Ari becomes the internet celebrity whose fame is
based on the supposed bizarre episode in which he murders his beloved Tina
partly to free her from the cancer-induced psycho-bodily bewilderment, partly
to relieve them both from the devastating realization the diagnosis brought to
their relationship--that because they did not have a future, they could not
have the present. Above all, to immortalize their union by eating the flesh of
her dismembered body.
Between a technology enabled spectacle and a
profound inner tumult, the tribulations depicted in David Cronenberg’s novel Consumed (2014) are evocative of tall
tales conjured up from evaporations of toxic “surgical smoke” (253). One of
them concerns Célestine’s adventure with a young guy that transcends the
boundaries of the Arosteguys’ games and has a crucial role in the couple’s
separation. Photos of her left breast--in the midst of (mis)construed narratives,
fluctuating between a surgically removed part of the body, a concept of
emotional-mental detachment, digitally doctored imagery, and a 3D printed object--in a pixilated amalgamation
suspiciously fuse with pictures of a student’s erect penis and certainly
generate questions about Aristide’s supposed part of a surgeon in that
grotesque scenario potentially symbolizing his own -- or others’-- castration.
In a culture susceptible to pathologizing vocabularies, it is also called
amputation. Furthermore, the metaphor in question is perceived in relation to sexual
perversity based either on desire for amputation, fixation with having part of
the body amputated (apotemnophilia), or partaking in sexual games with
an amputee (acrotomophilia). By
contrast, in the language sensitized to and investing in literary subtleties
and playfulness, it is nothing but a form of
disconnecting dysfunctional umbilical cords.
Likewise, the symbolic in question is suggestive of
another reading of this utterly subtle, lyrically refined novel of
Cronenberg’s: Aristide evaporates in a limbo of fabricated, (self)imposed
narratives, just as Célestine dissolves in delusional enchantment by able
muscles sharpening socio-political fervor. The drama of the heart unsolved in
the midst of a blurry concoction--between the linguistic and the bodily--perhaps
reflecting one of the most suggestive observations in the novel about a
cultural betrayal being of an extremely intricate nature: “a traitor to France--again,
in a cultural sense, which is to the French a betrayal worse than political
betrayal” (David Cronenberg, Consumed 261).
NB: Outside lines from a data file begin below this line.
(** Lines 159-171: the button "Carregar Vídeo" is pressed. *)
Definition load (session : option string) (w : widgets) : run :=
  if truthy (youtube_url w) then
    match download_youtube_video (youtube_url w) with
    | Raise e =>
        {| session_state := session; video_path := session;
           actions := [Download (youtube_url w)]; stopped_by := Some e |}
    | Ok path =>
        {| session_state := Some path; video_path := Some path;
           actions := [ Download (youtube_url w);
                        Success "Vídeo baixado com sucesso!" ];
           stopped_by := None |}
    end
  else
    match uploaded_file w with
    | Some (name, content) =>
        let path := os_path_join "uploads" name in
        {| session_state := Some path; video_path := Some path;
           actions := [ Makedirs "uploads"; WriteFile path content;
                        Success "Arquivo carregado com sucesso!" ];
           stopped_by := None |}
    | None =>
        {| session_state := session; video_path := session;
           actions :=
             [Error "Insira uma URL ou carregue um arquivo de vídeo."];
           stopped_by := None |}
    end.

(** Lines 150-173.  [st.video] is taken to return. *)
Definition column1 (session : option string) (w : widgets) : run :=
  let idle :=
    {| session_state := session; video_path := session;
       actions := []; stopped_by := None |} in
  match session with
  | Some shown =>
      if truthy shown then
        {| session_state := session; video_path := session;
           actions := [ShowVideo shown]; stopped_by := None |}
      else if load_clicked w then load session w else idle
  | None => if load_clicked w then load session w else idle
  end.

(** Lines 176-180. *)
Definition column2 (w : widgets) (r : run) : run :=
  match stopped_by r, video_path r with
  | None, Some path =>
      if truthy path && transcribe_clicked w then
        match transcribe path with
        | Raise e =>
            {| session_state := session_state r; video_path := video_path r;
               actions := actions r ++ [Transcribe path];
               stopped_by := Some e |}
        | Ok transcribed_text =>
            {| session_state := session_state r; video_path := video_path r;
               actions :=
                 actions r ++ [Transcribe path; TextArea transcribed_text];
               stopped_by := None |}
        end
      else r
  | _, _ => r
  end.

(** Lines 183-187. *)
Definition column3 (w : widgets) (r : run) : run :=
  match stopped_by r, video_path r with
  | None, Some path =>
      if truthy path && process_clicked w then
        match analyze path with
        | Raise e =>
            {| session_state := session_state r; video_path := video_path r;
               actions := actions r ++ [Analyze path];
               stopped_by := Some e |}
        | Ok processed_video_path =>
            {| session_state := session_state r; video_path := video_path r;
               actions :=
                 actions r ++ [Analyze path; ShowVideo processed_video_path];
               stopped_by := None |}
        end
      else r
  | _, _ => r
  end.

(** One run of lines 150-187, from the session state it finds. *)
Definition script (session : option string) (w : widgets) : run :=
  column3 w (column2 w (column1 session w)).

End Page.

(** ** The chart, drawn *)

(** A colour tuple that matplotlib takes: every component from 0 to 1. *)
Definition unit_range (c : color) : bool :=
  let '(c1, c2, c3) := c in
  (0 <=? c1) && (c1 <=? 1) && (0 <=? c2) && (c2 <=? 1)
  && (0 <=? c3) && (c3 <=? 1).

Section Chart.

(** [plt.bar(emotions, counts, color=...)]: it makes the bars or raises. *)
Variable plt_bar : list string -> list nat -> list bar_color -> result unit.

(** Lines 111-126 as a whole: the bars that [st.pyplot] shows, or the
    exception of [plt.bar].  The other calls of matplotlib and Streamlit are
    taken to succeed. *)
Definition plot_emotion_distribution_shown (emotion_data : list face_data)
    : result (list string * list nat * list bar_color) :=
  let bars := plot_emotion_distribution emotion_data in
  match plt_bar bars.1.1 bars.1.2 bars.2 with
  | Raise e => Raise e
  | Ok _ => Ok bars
  end.

End Chart.

(** ** Stand-ins for the libraries, to run the model *)

Module Canvas.

(** What has been drawn on an image. *)
Inductive shape : Type :=
  | Rectangle (pt1 pt2 : Z * Z) (c : color) (thickness : Z)
  | Text (text : string) (org : Z * Z) (fontFace : Z) (fontScale : Q)
         (c : color) (thickness : Z).

(** An image: the decoded picture, named by a number, and the shapes drawn
    over it, oldest first. *)
Record Frame : Type := {
  picture : nat;
  drawn : list shape
}.

Definition raw (n : nat) : Frame := {| picture := n; drawn := [] |}.

(** Drawing calls that never raise. *)
Definition rectangle (f : Frame) (pt1 pt2 : Z * Z) (c : color) (t : Z)
    : result Frame :=
  Ok {| picture := picture f; drawn := drawn f ++ [Rectangle pt1 pt2 c t] |}.

Definition putText (f : Frame) (text : string) (org : Z * Z)
    (fontFace : Z) (fontScale : Q) (c : color) (t : Z) : result Frame :=
  Ok {| picture := picture f;
        drawn := drawn f ++ [Text text org fontFace fontScale c t] |}.

(** Streamlit takes a float between 0.0 and 1.0. *)
Definition accepts (v : Q) : bool := Qle_bool 0 v && Qle_bool v 1.

(** A detector that answers by the picture it is shown. *)
Definition detector (script : nat -> result analysis) (f : Frame)
    : result analysis :=
  script (picture f).

(** A capture of [n] pictures, numbered from 0, whose container reports
    [count] frames. *)
Definition video (n : nat) (count : Z) : VideoCapture Frame :=
  {| isOpened := true; frames := map raw (seq 0 n);
     CAP_PROP_FPS := 30; CAP_PROP_FRAME_WIDTH := 640;
     CAP_PROP_FRAME_HEIGHT := 480; CAP_PROP_FRAME_COUNT := count |}.

Definition run (script : nat -> result analysis) (v : VideoCapture Frame)
    : outcome Frame string :=
  analyze_emotions rectangle putText (detector script) accepts v
    "processed_video.mp4".

(** A face in the middle of the picture. *)
Definition face (emotion : string) : face_data :=
  {| region := Some (list_to_map [("x", 100); ("y", 80); ("w", 60); ("h", 60)]);
     dominant_emotion := Some emotion |}.

Definition no_faces (n : nat) : result analysis := Ok (Records []).

Definition one_face (emotion : string) (n : nat) : result analysis :=
  Ok (Records [face emotion]).

(** One happy face on every picture, except that the detector raises on
    pictures 3 and 7. *)
Definition flaky (n : nat) : result analysis :=
  if decide (n = 3 \/ n = 7)%nat then Raise "Face could not be detected"
  else one_face "happy" n.

(** A record without a ["region"] key, on every picture. *)
Definition unplaced (emotion : string) : face_data :=
  {| region := None; dominant_emotion := Some emotion |}.

Definition one_unplaced (n : nat) : result analysis :=
  Ok (Records [unplaced "happy"]).

(** A bare record instead of a list. *)
Definition bare (n : nat) : result analysis := Ok (Single (face "sad")).

(** A face whose rectangle leaves the 640 by 480 picture on every side. *)
Definition off_screen : face_data :=
  {| region :=
       Some (list_to_map [("x", -50); ("y", -20); ("w", 2000); ("h", 900)]);
     dominant_emotion := Some "fear" |}.

Definition one_off_screen (n : nat) : result analysis :=
  Ok (Records [off_screen]).

(** A drawing call that refuses a first corner left of or above the
    picture. *)
Definition strict_rectangle (f : Frame) (pt1 pt2 : Z * Z) (c : color) (t : Z)
    : result Frame :=
  if decide (pt1.1 < 0 \/ pt1.2 < 0) then Raise "negative coordinate"
  else rectangle f pt1 pt2 c t.

Definition two_faces (n : nat) : result analysis :=
  Ok (Records [face "happy"; off_screen]).

(** Segment times in hundredths of a second, printed with two decimals. *)
Definition format_2f (x : nat) : string :=
  pretty (x / 100)%nat +:+ "." +:+ pretty (x mod 100 / 10)%nat
    +:+ pretty (x mod 10)%nat.

(** A model that loads and hears two sentences in every file but
    ["silent.mp4"], in which it hears none, and ["broken.mp4"], on which it
    raises. *)
Definition load_model (name : string) : result unit := Ok tt.

Definition hear (model : unit) (file : string) : result (list (segment nat)) :=
  if decide (file = "silent.mp4") then Ok []
  else if decide (file = "broken.mp4") then Raise "Invalid data found"
  else Ok [ {| start := 0%nat; end_ := 250%nat; text := " Hello." |};
            {| start := 250%nat; end_ := 1234%nat; text := " Good bye." |} ].

(** Callees of the page: a download that names its file after the address, a
    join of relative paths, and a transcription and an analysis that
    succeed. *)
Definition download (url : string) : result string :=
  Ok ("downloads/" +:+ url +:+ ".mp4").

Definition join (dir name : string) : string := dir +:+ "/" +:+ name.

Definition transcribed (path : string) : result string :=
  Ok ("[0.00s - 2.50s]:  Hello." +:+ nl).

Definition analyzed (path : string) : result string :=
  Ok "processed_video.mp4".

(** OpenCV reads the coordinates of a point as C ints: a drawing call with a
    coordinate outside that range raises, any other draws, clipped to the
    picture. *)
Definition c_int (z : Z) : bool := (- 2 ^ 31 <=? z) && (z <? 2 ^ 31).

Definition c_point (pt : Z * Z) : bool := c_int pt.1 && c_int pt.2.

Definition checked_rectangle (f : Frame) (pt1 pt2 : Z * Z) (c : color) (t : Z)
    : result Frame :=
  if negb (c_point pt1) then Raise "Can't parse 'pt1'"
  else if negb (c_point pt2) then Raise "Can't parse 'pt2'"
  else rectangle f pt1 pt2 c t.

Definition checked_putText (f : Frame) (text : string) (org : Z * Z)
    (fontFace : Z) (fontScale : Q) (c : color) (t : Z) : result Frame :=
  if negb (c_point org) then Raise "Can't parse 'org'"
  else putText f text org fontFace fontScale c t.

(** A face reported far to the right of any picture. *)
Definition far_away : face_data :=
  {| region :=
       Some (list_to_map [("x", 2 ^ 31); ("y", 100); ("w", 60); ("h", 60)]);
     dominant_emotion := Some "happy" |}.

Definition one_far_away (n : nat) : result analysis :=
  Ok (Records [far_away]).

(** A region that has only its ["x"] and ["w"]. *)
Definition half_region : face_data :=
  {| region := Some (list_to_map [("x", 100); ("w", 60)]);
     dominant_emotion := Some "happy" |}.

(** matplotlib's bars: a colour is a name or a tuple in the unit range. *)
Definition bar (emotions : list string) (counts : list nat)
    (colors : list bar_color) : result unit :=
  if forallb (fun c => match c with
                       | Rgb c => unit_range c
                       | Named _ => true
                       end) colors
  then Ok tt
  else Raise "RGBA values should be within 0-1 range".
Whose desires, whose fantasies were they chasing? David
Cronenberg, Consumed: “Were they
comic-book illustrations of the horrors of capitalism, of the insatiable,
all-devouring Western consumerist ethos?” (300). Are they media induced? Are
they, perhaps, discourse based? Could they be culturally imposed, socially
constructed, myth fixated responses to bewilderingly cacophonous,
sensationalism infested flows? How oblivious of their relationship were they becoming
while mindlessly combining incompatible realms? Like participants in the marathon,
as depicted in Jean Baudrillard’s America
(1988), proving their existence by partaking in the athletic event--mobile
shrines of kinetic energy--were Aristide and Célestine trying to justify,
confirm, assure themselves of their presence? How much trust did they have in
themselves if they needed such radical pieces of evidence?
How reliable are depictions of those characters,
their scholarship, their passion, and their partnership? How reliable is
infamously unreliable postmodernist storytelling? What kind of world do such
utterly distrustful narratives mirror / inform? Is there an angle from which
tectonic tribulations of their extravagant trajectories can be perceived
differently, from which ”their new lives are ready to be lived” (David
Cronenberg, Consumed 296), one would
like to know.
Where can the noise-signal filter be found to turn
distraction bugged communicational tunnel into the vibrant communication
channel? What / how can one learn from such dromospheric stirrings and, more
importantly, the much needed reshifting? One would like to know.